* 10:23 pm - Not unexpected, and this is going to be a big boost to both men. Cash is expected to be in the neighborhood of $250,000 each, plus lots of in-kind stuff like phone banking, etc. The IEA press release is here. The Trib has more…
IEA President Ken Swanson said the union’s board voted unanimously on the choices and said that its 133,000 educators cast ballots in both primaries and believed it prudent to issue recommendations for both Democrats and Republicans. […]
“He has been a voice for years trying to warn us this is coming, a voice in the wilderness, perhaps, at times,” Swanson said. “But we believe he has the vision and ability to work across party lines, work with the four (legislative) leaders…and finally systematically overhaul school funding to provide adequate and sustainable funding for public schools in a way that works for the schools, all of us who work in our schools and the taxpayers.” […]
“If you look at the field of Republican candidates, it is quite clear [Dillard] has the leadership ability and vision to pragmatically and appropriately put together a plan with leaders in both parties to put the state on sound fiscal footing,” Swanson said, adding that Dillard backs a plan that adequately funds schools, “is sustainable and fair to taxpayers.”
Apparently, Gov. Quinn’s emphasis lately on his tax hike pledge didn’t sway the IEA. Frankly, though, I think Quinn was doing that to either bait Hynes into switching his advertising message, or at least get the media to change the subject from the botched early release program. It’s worked with the media for a couple of days, but those Hynes TV ads are still flailing away, and now Hynes has more money to push more points.
As for Dillard, well, he just got some more money to remind people that he was Jim Edgar’s chief of staff. That IEA dough ought to go well with the Jack Roeser cash, said to be in the $250K neighborhood as well. Strange bedfellows, indeed.
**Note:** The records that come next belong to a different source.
(* ===== verification/BridgeStart.v ===== *)
(** * Starting and stopping a bridge ([Bridge::start], [Bridge::shutdown] in [crates/mmbus-bridge/src/bridge.rs])

    The threads and tasks a bridge spawns, in the order it does, and what becomes of them when it stops or
    when starting fails halfway.  A worker carries the shutdown flag it looks at, a number; an address is a
    number too. *)

From Stdlib Require Import ZArith Lia Strings.Byte.
From stdpp Require Import base option strings gmap list.
From S2P Require Import Prelude Text ProducerLock Bus BridgeConfig Frame Queue Bridge OriginId QuicIdentity.

(** ** Workers *)

Inductive worker :=
  | WForwarder (p : peer_config)
  | WQueueBridge (p : peer_config)
  | WOutbound (p : peer_config)
  | WSubscriber (topic : rstring)
  | WPublisher
  | WTcpListener
  | WQuicListener.

(** Tasks of the QUIC runtime; the others are threads. *)
Definition is_task (w : worker) : bool := match w with WOutbound _ | WQuicListener => true | _ => false end.
Definition is_publisher (w : worker) : bool := match w with WPublisher => true | _ => false end.
Definition is_tcp_listener (w : worker) : bool := match w with WTcpListener => true | _ => false end.

(** A process: its workers with their flags, the flags that are up, and the next one. *)
Record proc := Proc { live : list (nat * worker); stopping : gset nat; next_flag : nat }.

(** The workers nobody has told to stop.  One that ends by itself counts: a forwarder whose endpoint does not
    parse, a queue's thread at its next message when the task behind it is gone. *)
Definition running (p : proc) : list (nat * worker) := filter (fun x => x.1 ∉ stopping p) (live p).

(** [BridgeError], or a panic. *)
Inductive start_failure (ME IE : Type) := Failed (e : bridge_error ME IE) | Panicked.
Arguments Failed {ME IE}.
Arguments Panicked {ME IE}.

(** What [Bridge] keeps. *)
Record bridge := Bridge_ {
  b_flag : nat;
  b_origin_id : Z;
  b_listen_addr : option Z;
  b_quic_listen_addr : option Z;
  b_quic_fingerprint : option rstring
}.

(** What the system does at a start: the clock and the process id, the QUIC runtime and its files, binding
    ([bind], [set_nonblocking] and [local_addr] together), and the QUIC listener. *)
Record world (ME IE G : Type) := World {
  nanos : option Z;
  pid : Z;
  runtime : result IE unit;
  rcgen_gives : result G (list byte * list byte);
  fs_faults : faults;
  temp_dir : fpath;
  display : quic_error G -> rstring;
  tcp_bind : rstring -> result IE Z;
  parse_addr : rstring -> result rstring Z;
  server_config : identity -> result (quic_error G) unit;
  quic_bound : option Z
}.
Arguments nanos {ME IE G}. Arguments pid {ME IE G}. Arguments runtime {ME IE G}. Arguments rcgen_gives {ME IE G}.
Arguments fs_faults {ME IE G}. Arguments temp_dir {ME IE G}. Arguments display {ME IE G}. Arguments tcp_bind {ME IE G}.
Arguments parse_addr {ME IE G}. Arguments server_config {ME IE G}. Arguments quic_bound {ME IE G}.

Section start.
Context `{Sha256} {ME IE G : Type}.
Variable feature_quic : bool.
#[local] Notation sys := (proc * fs)%type.
#[local] Notation call := (M (proc * fs) (start_failure ME IE)).

(** [thread::spawn], [rt.spawn] *)
Definition spawn (flag : nat) (w : worker) : call unit := modify (fun '(p, f) => (Proc (live p ++ [(flag, w)]) (stopping p) (next_flag p), f)).

(** [expect] *)
Definition expect {A} (x : option A) : call A := match x with Some a => ret a | None => fail Panicked end.

(** The loop over the peers. *)
Fixpoint spawn_peers (flag : nat) (buffer : Z) (rt : option unit) (ps : list peer_config) : call unit :=
  match ps with
  | [] => ret tt
  | p :: ps =>
      do! expect (channel (T := list byte) buffer) in
      do! match transport p with
          | Tcp => spawn flag (WForwarder p)
          | Quic =>
              if feature_quic then
                do! expect rt in
                do! spawn flag (WQueueBridge p) in
                do! expect (peer_cert_fingerprint p) in
                spawn flag (WOutbound p)
              else fail Panicked
          end in
      spawn_peers flag buffer rt ps
  end.

(** The loop over the topics. *)
Fixpoint spawn_subscribers (flag : nat) (ts : list topic_config) : call unit :=
  match ts with
  | [] => ret tt
  | t :: ts =>
      do! (if forward t then spawn flag (WSubscriber (tname t)) else ret tt) in
      spawn_subscribers flag ts
  end.

(** The receive side: the listeners' addresses. *)
Definition start_receiving (flag : nat) (w : world ME IE G) (cfg : bridge_config) (id : option identity) : call (option Z * option Z) :=
  let want_quic := feature_quic && bool_decide (is_Some (listen_quic cfg)) in
  if bool_decide (is_Some (listen cfg)) || want_quic then
    do! spawn flag WPublisher in
    let! listen_addr :=
      match listen cfg with
      | None => ret None
      | Some s =>
          let! addr := lift (map_err (fun e => Failed (Listen _ _ e)) (tcp_bind w s)) in
          do! spawn flag WTcpListener in
          ret (Some addr)
      end in
    let! quic_addr :=
      if want_quic then
        match listen_quic cfg with
        | None => ret None
        | Some s =>
            do! lift (map_err (fun why => Failed (QuicSetup _ _ why)) (parse_addr w s)) in
            let! i := match id with Some i => ret i | None => fail (Failed (QuicSetup _ _ [])) end in
            do! lift (map_err (fun e => Failed (QuicSetup _ _ (display w e))) (server_config w i)) in
            do! spawn flag WQuicListener in
            ret (quic_bound w)
        end
      else ret None in
    ret (listen_addr, quic_addr)
  else ret (None, None).

Definition build_quic (w : world ME IE G) (cfg : bridge_config) : call (option unit * option identity) := fun '(p, f) =>
  if feature_quic then
    let '(f, r) := build_quic_runtime_and_identity (rcgen_gives w) (fs_faults w) (display w) (temp_dir w) (runtime w) cfg f in
    ((p, f), map_err Failed r)
  else ((p, f), Ok (None, None)).

(** The body of [start], with the flag of this bridge. *)
Definition start_body (w : world ME IE G) (cfg : bridge_config) (flag : nat) : call bridge :=
  do! (if feature_quic then ret tt else lift (map_err Failed (start_guard cfg))) in
  let origin := default (random_origin_id (nanos w) (pid w)) (cfg_origin_id cfg) in
  let! (rt, id) := build_quic w cfg in
  do! spawn_peers flag (peer_buffer_max cfg) rt (peers cfg) in
  do! spawn_subscribers flag (topics cfg) in
  let! (listen_addr, quic_addr) := start_receiving flag w cfg id in
  ret (Bridge_ flag origin listen_addr quic_addr (option_map fingerprint id)).

(** What dropping the locals of a start that fails does: the runtime goes, with its tasks; the publisher's
    channel is closed, unless a TCP listener has a sender. *)
Definition abandon (flag : nat) (p : proc) : proc :=
  let listening := existsb (fun x => (x.1 =? flag)%nat && is_tcp_listener x.2) (live p) in
  Proc (filter (fun x => ~ (x.1 = flag /\ (is_task x.2 = true \/ is_publisher x.2 = true /\ listening = false))) (live p))
    (stopping p) (next_flag p).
Go Cheryle for Senate Campaign Concert featuring Lupe Fiasco Thursday January 28 at 8:00 p.m. at The Shrine Chicago hosted by Leon “The Destined Legend” Rogers with performances by J. Ivy and Lorenzo Owens. Lupe Fiasco will help raise money for Cheryle Jackson’s U.S. Senate campaign and to remind people to vote on Tuesday February 2.
Fiasco for Jackson? Heh.
Since I’m not exactly up on current hip hop, I looked up Fiasco and discovered that some of his stuff is pretty darned good. Check it out…
* As you already know, Gov. Pat Quinn called himself “Soy Boy” during his State of the State address this week.
* The Question: What other nicknames can you think of for Illinois candidates this year?
Keep it clean (unlike Patterson, who looked up “Soy Boy” in the Urban Dictionary), light and funny, please. No need for harshness before a three-day weekend.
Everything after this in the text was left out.